Stored data entries:
(* ===== verification/Conn.v ===== *)
(** Models the transport of a connection (src/src/fk_svr_conn.c): receiving into the
    read buffer and the body of [fk_conn_read_cb].

    The socket is what the C library answers: [recv] gives the packets of
    [lk_in] one by one, at most as many bytes as it is asked for. *)
From S2P Require Import Prelude Util Buf Dict Item Conf Svr Req Parse Store.
From S2P Require Import CmdStr CmdHash CmdList CmdDb Kdb KdbProps Blog Proto ProtoProps Stream Serve.
Import Req.

(** ** The socket *)

Inductive packet := RecvData (l : bytes) | RecvClosed | RecvError.

Inductive recv_res := Received (l : bytes) | RecvNone | RecvFailed.

(** [recv(fd, buf, n, 0)] with [n > 0]: data, 0 when the peer has closed, an error,
    or EAGAIN when nothing is there. *)
Definition recv (n : Z) (q : list packet) : recv_res * list packet :=
  match q with
  | [] => (RecvNone, [])
  | RecvData l :: q' =>
      if zlen l <=? n then (Received l, q') else (Received (ztake n l), RecvData (zdrop n l) :: q')
  | RecvClosed :: _ => (Received [], q)
  | RecvError :: q' => (RecvFailed, q')
  end.

(** [send]: the number of bytes the kernel takes, EAGAIN, or another error. *)
Inductive send_ans := Sent (n : Z) | SendAgain | SendError.

Record link := Link {
  lk_w : world;
  lk_in : list packet;
  lk_time : Z
}.

Definition lk_set_w (k : link) (w : world) : link := Link w (lk_in k) (lk_time k).
Definition lk_set_in (k : link) (q : list packet) : link := Link (lk_w k) q (lk_time k).
Definition lk_rbuf (k : link) : fk_buf := c_rbuf (w_conn (lk_w k)).
Definition lk_set_rbuf (k : link) (b : fk_buf) : link :=
  lk_set_w k (w_set_conn (lk_w k) (cn_rbuf (w_conn (lk_w k)) b)).
Section server.
Context (room : stdio) (fopen_ok rename_ok : bool).
Context (run_script : bytes -> list bytes -> list bytes -> ST world unit).
Abbreviation serve := (serve room fopen_ok rename_ok run_script).

Definition shrink_conn (c : fk_conn) : fk_conn :=
  cn_arg_vtr (cn_rbuf c (fk_buf_shrink (c_rbuf c))) (fk_vtr_shrink (c_arg_vtr c)).

(** [while (again == 1)]; a turn that goes on read bytes. *)
Fixpoint blog_load_loop (fuel : nat) : ST world unit :=
  match fuel with
  | O => fun _ => None
  | S f =>
      rt ← fk_blog_read_data;
      if rt =? FK_SVR_ERR then mret tt
      else
        let again := negb (rt =? FK_SVR_DONE) in
        rt ← serve;
        if rt =? FK_SVR_ERR then mret tt
        else
          _ ← mod_conn shrink_conn;
          if (again : bool) then blog_load_loop f else mret tt
  end.

(** The bytes of the log that were not read. *)
Definition unread (w : world) : list cell := zdrop (bf_off (sv_blog (w_svr w))) (bf_data (sv_blog (w_svr w))).

Definition fk_blog_load : ST world unit := fun w => blog_load_loop (S (S (length (unread w)))) w.
End server.

(** ** Reading the log *)

(** The bytes [rest] are the unread part of the log, and reading them does not
    reach the limit of the read buffer. *)
Record log_at (w : world) (rest : bytes) : Prop := {
  la_off : 0 <= bf_off (sv_blog (w_svr w));
  la_rest : unread w = Some <$> rest;
  la_room : high (c_rbuf (w_conn w)) + zlen rest < highwat (c_rbuf (w_conn w))
}.

(** A read changes the read buffer and the offset of the file. *)
Definition read_frame (w w' : world) : Prop :=
  exists b f, w' = World (sv_set_blog (w_svr w) f) (cn_rbuf (w_conn w) b).

Lemma read_frame_live w w' q q' :
  conn_live w q -> read_frame w w' -> buf_wf (c_rbuf (w_conn w')) ->
  payload (c_rbuf (w_conn w')) = Some <$> pl q' -> 0 < blen (c_rbuf (w_conn w')) -> req_wf q' ->
  parsed q' = parsed q -> cur q' = cur q -> args q' = args q -> conn_live w' q'.
Proof.
  intros [[[]] [] W _] (b & f & ->) Hb Hp Hl Hw E1 E2 E3. cbn in *.
  split; [split; [by split|done|done]| |done|done].
  split; cbn; rewrite ?E1, ?E2, ?E3; done.
Qed.

Record log_read (w : world) (q : Req.t) (rest : bytes) (rt : Z) (w' : world) (m rest' : bytes) : Prop := {
  lr_rest : rest = m ++ rest';
  lr_at : log_at w' rest';
  lr_live : conn_live w' (feed q m);
  lr_frame : read_frame w w';
  lr_data : bf_data (sv_blog (w_svr w')) = bf_data (sv_blog (w_svr w)) /\
    init_len (c_rbuf (w_conn w')) = init_len (c_rbuf (w_conn w));
  lr_code : rt = FK_SVR_DONE /\ rest' = [] \/ rt = FK_SVR_OK /\ m <> []
}.

Lemma unread_step f n rest :
  0 <= bf_off f -> zdrop (bf_off f) (bf_data f) = Some <$> rest -> 0 <= n <= zlen rest ->
  zdrop (bf_off f + n) (bf_data f) = Some <$> zdrop n rest.
Proof.
  intros H0 H Hn. replace (bf_off f + n) with (n + bf_off f) by lia.
  rewrite <- zdrop_zdrop by lia. rewrite H. unfold zdrop. by rewrite fmap_drop.
Qed.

ACTIVITY:
What you return must be the lines above that run from the line with "Definition unread (w" to the line with "0 <= bf_off f", inclusive, each copied exactly.

SOLUTION TO THIS TASK:
Definition unread (w : world) : list cell := zdrop (bf_off (sv_blog (w_svr w))) (bf_data (sv_blog (w_svr w))).

Definition fk_blog_load : ST world unit := fun w => blog_load_loop (S (S (length (unread w)))) w.
End server.

(** ** Reading the log *)

(** The bytes [rest] are the unread part of the log, and reading them does not
    reach the limit of the read buffer. *)
Record log_at (w : world) (rest : bytes) : Prop := {
  la_off : 0 <= bf_off (sv_blog (w_svr w));
  la_rest : unread w = Some <$> rest;
  la_room : high (c_rbuf (w_conn w)) + zlen rest < highwat (c_rbuf (w_conn w))
}.

(** A read changes the read buffer and the offset of the file. *)
Definition read_frame (w w' : world) : Prop :=
  exists b f, w' = World (sv_set_blog (w_svr w) f) (cn_rbuf (w_conn w) b).

Lemma read_frame_live w w' q q' :
  conn_live w q -> read_frame w w' -> buf_wf (c_rbuf (w_conn w')) ->
  payload (c_rbuf (w_conn w')) = Some <$> pl q' -> 0 < blen (c_rbuf (w_conn w')) -> req_wf q' ->
  parsed q' = parsed q -> cur q' = cur q -> args q' = args q -> conn_live w' q'.
Proof.
  intros [[[]] [] W _] (b & f & ->) Hb Hp Hl Hw E1 E2 E3. cbn in *.
  split; [split; [by split|done|done]| |done|done].
  split; cbn; rewrite ?E1, ?E2, ?E3; done.
Qed.

Record log_read (w : world) (q : Req.t) (rest : bytes) (rt : Z) (w' : world) (m rest' : bytes) : Prop := {
  lr_rest : rest = m ++ rest';
  lr_at : log_at w' rest';
  lr_live : conn_live w' (feed q m);
  lr_frame : read_frame w w';
  lr_data : bf_data (sv_blog (w_svr w')) = bf_data (sv_blog (w_svr w)) /\
    init_len (c_rbuf (w_conn w')) = init_len (c_rbuf (w_conn w));
  lr_code : rt = FK_SVR_DONE /\ rest' = [] \/ rt = FK_SVR_OK /\ m <> []
}.

Lemma unread_step f n rest :
  0 <= bf_off f -> zdrop (bf_off f) (bf_data f) = Some <$> rest -> 0 <= n <= zlen rest ->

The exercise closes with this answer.